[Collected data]
(* ===== verification/ClientReaddir.v ===== *)
(** * Listing a directory from the client (Client.cc)

    [readdir_r_cb] and what it calls: a directory is read fragment by fragment and page by page
    from the server, each page goes to the cache of dentries and to the buffer of the open
    directory, and its entries are handed to a callback, which may stop the listing or refuse an
    entry.  A directory that is complete and in order in the cache is read from there.

    [dir_result_t] and [frag_t] are not in the repository: their methods are the class [FposOps].
    The server is a function that answers requests.  The references on inodes, their attributes
    and leases are left out. *)

From Stdlib Require Import ZArith Lia Ascii.
From stdpp Require Import base tactics numbers list gmap.
From S2P Require Import Prelude Keys.
Open Scope Z_scope.
Open Scope list_scope.

Definition EAGAIN : Z := 11.

(** An offset is a fragment and a position in it, packed into 64 bits. *)
Class FposOps (F : Type) := {
  make_fpos : F -> Z -> Z;
  fpos_frag : Z -> F;
  fpos_off : Z -> Z;
  FPOS_END : Z;
  fpos_next_frag : Z -> Z;            (* next_frag(), on the offset *)
  is_leftmost : F -> bool;
  is_rightmost : F -> bool
}.

Abbreviation entry := (cstring * Z)%type.

(** A reply to a readdir. *)
Record reply (F : Type) := mk_reply { rp_frag : F; rp_entries : list entry; rp_end : bool }.
Arguments mk_reply {F}.
Arguments rp_frag {F}.
Arguments rp_entries {F}.
Arguments rp_end {F}.

(** ** The cache of a directory *)

Record cdentry := mk_cdn { cn_inode : option Z; cn_offset : Z; cn_shared_gen : Z }.
Record cache_dir := mk_cdir {
  dentries : gmap cstring cdentry;
  dentry_list : list cstring;         (* in the order of the list *)
  release_count : Z;
  ordered_count : Z
}.
Definition empty_dir : cache_dir := mk_cdir ∅ [] 0 0.

(** What the code reads of the inode of the directory. *)
Record dir_inode := mk_dinode {
  di_ino : Z;
  di_parent : option Z;               (* of the first of dn_set *)
  di_dir : option cache_dir;
  di_shared_gen : Z;
  di_complete : bool;                 (* I_COMPLETE *)
  di_ordered : bool;                  (* I_DIR_ORDERED *)
  di_shared_cap : bool;               (* caps_issued_mask(CEPH_CAP_FILE_SHARED) *)
  di_snapdir : bool                   (* snapid == CEPH_SNAPDIR *)
}.
Definition set_dir (d : option cache_dir) (i : dir_inode) : dir_inode :=
  mk_dinode (di_ino i) (di_parent i) d (di_shared_gen i) (di_complete i) (di_ordered i) (di_shared_cap i) (di_snapdir i).
Definition set_flags (complete ordered : bool) (i : dir_inode) : dir_inode :=
  mk_dinode (di_ino i) (di_parent i) (di_dir i) (di_shared_gen i) (di_complete i || complete) (di_ordered i || ordered)
    (di_shared_cap i) (di_snapdir i).

(** [dir_result_t] *)
Record dirp (F : Type) := mk_dirp {
  dr_offset : Z;
  dr_next_offset : Z;
  dr_this_offset : Z;
  dr_last_name : cstring;
  dr_at_cache_name : cstring;
  dr_buffer_frag : F;
  dr_buffer : option (list entry);
  dr_start_shared_gen : Z;
  dr_release_count : Z;
  dr_ordered_count : Z
}.
Arguments mk_dirp {F}.
Arguments dr_offset {F}.
Arguments dr_next_offset {F}.
Arguments dr_this_offset {F}.
Arguments dr_last_name {F}.
Arguments dr_at_cache_name {F}.
Arguments dr_buffer_frag {F}.
Arguments dr_buffer {F}.
Arguments dr_start_shared_gen {F}.
Arguments dr_release_count {F}.
Arguments dr_ordered_count {F}.

Section Client.
Context {F W : Type} `{EqDecision F} `{FposOps F}.
Context (is_dir : Z -> bool).                         (* of an inode *)
Context (leaf : F -> F).                              (* dirfragtree[fg.value()] of the client *)
Context (make_request : W -> F -> cstring -> W * (Z + reply F)).
Context (cb : nat -> Z).                              (* what the callback returns when it is called for the n-th time *)
Context (CEPH_INO_DOTDOT : Z).

Implicit Types d : dirp F.

Definition set_offset (x : Z) d : dirp F :=
  mk_dirp x (dr_next_offset d) (dr_this_offset d) (dr_last_name d) (dr_at_cache_name d) (dr_buffer_frag d) (dr_buffer d)
    (dr_start_shared_gen d) (dr_release_count d) (dr_ordered_count d).
Definition set_buffer (x : option (list entry)) d : dirp F :=
  mk_dirp (dr_offset d) (dr_next_offset d) (dr_this_offset d) (dr_last_name d) (dr_at_cache_name d) (dr_buffer_frag d) x
    (dr_start_shared_gen d) (dr_release_count d) (dr_ordered_count d).
Definition set_names (last at_cache : cstring) d : dirp F :=
  mk_dirp (dr_offset d) (dr_next_offset d) (dr_this_offset d) last at_cache (dr_buffer_frag d) (dr_buffer d)
    (dr_start_shared_gen d) (dr_release_count d) (dr_ordered_count d).
Definition set_next_offset (x : Z) d : dirp F :=
  mk_dirp (dr_offset d) x (dr_this_offset d) (dr_last_name d) (dr_at_cache_name d) (dr_buffer_frag d) (dr_buffer d)
    (dr_start_shared_gen d) (dr_release_count d) (dr_ordered_count d).
Definition set_this (fg : F) (x : Z) d : dirp F :=
  mk_dirp (dr_offset d) (dr_next_offset d) x (dr_last_name d) (dr_at_cache_name d) fg (dr_buffer d)
    (dr_start_shared_gen d) (dr_release_count d) (dr_ordered_count d).

Definition frag d : F := fpos_frag (dr_offset d).
Definition fragpos d : Z := fpos_off (dr_offset d).
Definition at_end d : bool := dr_offset d =? FPOS_END.
Definition set_end d : dirp F := set_offset FPOS_END d.

Definition _readdir_rechoose_frag d : dirp F :=
  let f := leaf (frag d) in
  if decide (f = frag d) then d else set_offset (make_fpos f 0) d.
Definition _readdir_next_frag d : dirp F :=
  let d := set_offset (fpos_next_frag (dr_offset d)) d in
  if at_end d then d else _readdir_rechoose_frag d.
Definition _readdir_drop_dirp_buffer d : dirp F := set_buffer None d.

(** *** Replies go to the cache *)

Definition move_to_back (name : cstring) (l : list cstring) : list cstring := filter (fun x => x <> name) l ++ [name].

(** the other dentry of a directory that gets a new parent loses its inode *)
Definition unlink_parent (name : cstring) (ino : Z) (m : gmap cstring cdentry) : gmap cstring cdentry :=
  if is_dir ino then
    map_imap (fun n dn => Some (if bool_decide (n <> name /\ cn_inode dn = Some ino) then mk_cdn None (cn_offset dn) (cn_shared_gen dn) else dn)) m
  else m.

(** one dentry of a reply, at its offset *)
Definition insert_entry (shared_gen offset : Z) (e : entry) (c : cache_dir) : cache_dir :=
  let '(dname, ino) := e in
  let '(m, l) :=
    match dentries c !! dname with
    | Some dn =>
        (if bool_decide (cn_inode dn = Some ino) then dentries c else unlink_parent dname ino (dentries c),
         move_to_back dname (dentry_list c))
    | None => (unlink_parent dname ino (dentries c), dentry_list c ++ [dname])
    end in
  mk_cdir (<[dname := mk_cdn (Some ino) offset shared_gen]> m) l (release_count c) (ordered_count c).

Fixpoint insert_entries (shared_gen : Z) (fg : F) (offset : Z) (l : list entry) (c : cache_dir) : cache_dir :=
  match l with
  | [] => c
  | e :: l => insert_entries shared_gen fg (offset + 1) l (insert_entry shared_gen (make_fpos fg offset) e c)
  end.

(** The request remembers the fragment, the offset and the start. *)
Record results := mk_results {
  rr_inode : dir_inode;
  rr_frag : F;
  rr_end : bool;
  rr_num : Z;
  rr_result : list entry;
  rr_last_name : cstring
}.

Definition insert_readdir_results (req_frag : F) (req_offset : Z) (r : reply F) (diri : dir_inode) : results :=
  let c := default empty_dir (di_dir diri) in
  let '(fg, offset) :=
    if decide (req_frag = rp_frag r) then (req_frag, req_offset)
    else (rp_frag r, if is_leftmost (rp_frag r) then 2 else 0) in
  let c := insert_entries (di_shared_gen diri) fg offset (rp_entries r) c in
  mk_results (set_dir (if bool_decide (dentries c = ∅) then None else Some c) diri) fg (rp_end r)
    (Z.of_nat (length (rp_entries r))) (rp_entries r) (default [] (last (map fst (rp_entries r)))).

(** *** Asking for the next page *)

(** after a reply *)
Definition got_page (fg0 : F) (rr : results) d : dirp F :=
  let d := set_buffer (Some (rr_result rr)) (_readdir_drop_dirp_buffer d) in
  let fg := rr_frag rr in
  let d :=
    if decide (fg0 = fg) then d
    else
      let next := if is_leftmost fg then 2 else 0 in
      set_offset (make_fpos fg next) (set_next_offset next d) in
  let d := set_this fg (dr_next_offset d) d in
  if rr_end rr then set_next_offset (if is_rightmost fg then 2 else 0) (set_names [] (dr_at_cache_name d) d)
  else set_next_offset (dr_next_offset d + rr_num rr) (set_names (rr_last_name rr) (dr_at_cache_name d) d).

(** [n] bounds the retries *)
Fixpoint _readdir_get_frag (n : nat) (w : W) (diri : dir_inode) d : option (Z * W * dir_inode * dirp F) :=
  match n with
  | O => None
  | S n =>
      let fg := frag d in
      let '(w, r) := make_request w fg (dr_last_name d) in
      match r with
      | inl res =>
          if res =? - EAGAIN then _readdir_get_frag n w diri (_readdir_rechoose_frag d)
          else Some (res, w, diri, set_end d)
      | inr r =>
          let rr := insert_readdir_results fg (dr_next_offset d) r diri in
          Some (0, w, rr_inode rr, got_page fg rr d)
      end
  end.

(** *** Handing out entries *)

(** A call of the callback: the entry, the next offset, and what it returned. *)
Record call := mk_call { ca_entry : entry; ca_next : Z; ca_ret : Z }.
Definition call_cb (e : entry) (next_off : Z) (log : list call) : Z * list call :=
  let r := cb (length log) in (r, log ++ [mk_call e next_off r]).

(** the inner loop over the rest of the buffer: what the callback returned, or 0 when it is empty *)
Fixpoint deliver (l : list entry) (log : list call) d : Z * list call * dirp F :=
  match l with
  | [] => (0, log, d)
  | e :: l =>
      let '(r, log) := call_cb e (dr_offset d + 1) log in
      if r <? 0 then (r, log, d)
      else
        let d := set_offset (dr_offset d + 1) d in
        if 0 <? r then (r, log, d) else deliver l log d
  end.

(** what is in the buffer from [off] on *)
Definition buffered (off : Z) d : list entry :=
  if dr_this_offset d <=? off then drop (Z.to_nat (off - dr_this_offset d)) (default [] (dr_buffer d)) else [].

(** the flags of the directory at the end *)
Definition mark_dir_complete (diri : dir_inode) d : dir_inode :=
  match di_dir diri with
  | Some c =>
      if (di_shared_gen diri =? dr_start_shared_gen d) && (release_count c =? dr_release_count d) then
        set_flags true (ordered_count c =? dr_ordered_count d) diri
      else diri
  | None => diri
  end.

Record cstate := mk_cst { cs_world : W; cs_inode : dir_inode; cs_dirp : dirp F; cs_log : list call }.

(** the loop from the test of the end on, with [fg] and [off]; [n] bounds the rounds and [tries] the retries *)
Fixpoint readdir_rounds (tries n : nat) (fg : F) (off : Z) (s : cstate) : option (Z * cstate) :=
  match n with
  | O => None
  | S n =>
      let d := cs_dirp s in
      if at_end d then Some (0, s)
      else
        got ← (if decide (dr_buffer_frag d = frag d /\ dr_buffer d <> None) then Some (inr (cs_world s, cs_inode s, d, fg, off))
               else
                 '(r, w, i, d) ← _readdir_get_frag tries (cs_world s) (cs_inode s) d;
                 Some (if r =? 0 then inr (w, i, d, dr_buffer_frag d, fragpos d) else inl (r, mk_cst w i d (cs_log s))));
        match got with
        | inl out => Some out
        | inr (w, i, d, fg, off) =>
            let d := set_offset (make_fpos fg off) d in
            let rest := buffered off d in
            let '(r, log, d) := deliver rest (cs_log s) d in
            if negb (r =? 0) then Some (r, mk_cst w i d log)
            else if negb (bool_decide (dr_last_name d = [])) then
              readdir_rounds tries n fg (off + Z.of_nat (length rest)) (mk_cst w i (_readdir_drop_dirp_buffer d) log)
            else if negb (is_rightmost fg) then
              let d := _readdir_next_frag d in
              readdir_rounds tries n (frag d) 0 (mk_cst w i d log)
            else Some (0, mk_cst w (mark_dir_complete i d) (set_end d) log)
        end
  end.

(** *** From the cache *)

(** the loop over the list from a position on *)
Fixpoint cache_loop (c : cache_dir) (shared_gen : Z) (l : list cstring) (prev : cstring) (log : list call) d : Z * list call * dirp F :=
  match l with
  | [] => (0, log, set_end d)
  | name :: l =>
      match dentries c !! name with
      | Some (mk_cdn (Some ino) offset gen) =>
          if negb (gen =? shared_gen) then cache_loop c shared_gen l prev log d
          else
            let next_off := match l with [] => FPOS_END | _ => offset + 1 end in
            let '(r, log) := call_cb (name, ino) next_off log in
            if r <? 0 then (r, log, set_names (dr_last_name d) prev (set_next_offset offset d))
            else
              let d := set_offset next_off d in
              if 0 <? r then (r, log, d) else cache_loop c shared_gen l name log d
      | _ => cache_loop c shared_gen l prev log d
      end
  end.

(** the part of the list after a name *)
Fixpoint after_name (name : cstring) (l : list cstring) : list cstring :=
  match l with
  | [] => []
  | x :: l => if decide (x = name) then l else after_name name l
  end.

Definition _readdir_cache_cb (diri : dir_inode) (log : list call) d : Z * list call * dirp F :=
  match di_dir diri with
  | None => (0, log, set_end d)
  | Some c =>
      match dr_at_cache_name d with
      | [] => cache_loop c (di_shared_gen diri) (dentry_list c) [] log d
      | name =>
          match dentries c !! name with
          | None => (- EAGAIN, log, d)
          | Some _ => cache_loop c (di_shared_gen diri) (after_name name (dentry_list c)) [] log d
          end
      end
  end.

Definition name_dot : cstring := ["."%char].
Definition name_dotdot : cstring := ["."%char; "."%char].

(** [.] and [..]: nothing, or the result of the callback when it stops *)
Definition list_dots (i : dir_inode) (log : list call) d : option Z * list call * dirp F :=
  let '(r, log, d) :=
    if dr_offset d =? 0 then
      let '(r, log) := call_cb (name_dot, di_ino i) 1 log in
      if r <? 0 then (Some r, log, d)
      else (if 0 <? r then Some r else None, log, set_offset 1 d)
    else (None, log, d) in
  match r with
  | Some r => (Some r, log, d)
  | None =>
      if dr_offset d =? 1 then
        let '(r, log) := call_cb (name_dotdot, default CEPH_INO_DOTDOT (di_parent i)) 2 log in
        if r <? 0 then (Some r, log, d)
        else (if 0 <? r then Some r else None, log, set_offset 2 d)
      else (None, log, d)
  end.

Definition is_complete_and_ordered (i : dir_inode) : bool := di_complete i && di_ordered i.

Definition readdir_r_cb (tries n : nat) (s : cstate) : option (Z * cstate) :=
  let d := cs_dirp s in
  let fg := frag d in
  if at_end d then Some (0, s)
  else
    let '(r, log, d') := list_dots (cs_inode s) (cs_log s) d in
    let off := if dr_offset d' =? dr_offset d then fragpos d else dr_offset d' in
    let d := d' in
    match r with
    | Some r => Some (r, mk_cst (cs_world s) (cs_inode s) d log)
    | None =>
        let i := cs_inode s in
        let '(r, log, d) :=
          if ((dr_offset d =? 2) || negb (bool_decide (dr_at_cache_name d = []))) && negb (di_snapdir i) && is_complete_and_ordered i && di_shared_cap i
          then _readdir_cache_cb i log d else (- EAGAIN, log, d) in
        if negb (r =? - EAGAIN) then Some (r, mk_cst (cs_world s) i d log)
        else
          let d := if bool_decide (dr_at_cache_name d = []) then d else set_names (dr_at_cache_name d) [] d in
          readdir_rounds tries n fg off (mk_cst (cs_world s) i d log)
    end.

End Client.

> [What needs to be done]:
Could you restate, word for word, the lines above from the one with "Definition _readdir_drop_dirp_buffer d" to the one with "(if bool_decide (cn_inode", both included?

> [Response below]:
Definition _readdir_drop_dirp_buffer d : dirp F := set_buffer None d.

(** *** Replies go to the cache *)

Definition move_to_back (name : cstring) (l : list cstring) : list cstring := filter (fun x => x <> name) l ++ [name].

(** the other dentry of a directory that gets a new parent loses its inode *)
Definition unlink_parent (name : cstring) (ino : Z) (m : gmap cstring cdentry) : gmap cstring cdentry :=
  if is_dir ino then
    map_imap (fun n dn => Some (if bool_decide (n <> name /\ cn_inode dn = Some ino) then mk_cdn None (cn_offset dn) (cn_shared_gen dn) else dn)) m
  else m.

(** one dentry of a reply, at its offset *)
Definition insert_entry (shared_gen offset : Z) (e : entry) (c : cache_dir) : cache_dir :=
  let '(dname, ino) := e in
  let '(m, l) :=
    match dentries c !! dname with
    | Some dn =>
        (if bool_decide (cn_inode dn = Some ino) then dentries c else unlink_parent dname ino (dentries c),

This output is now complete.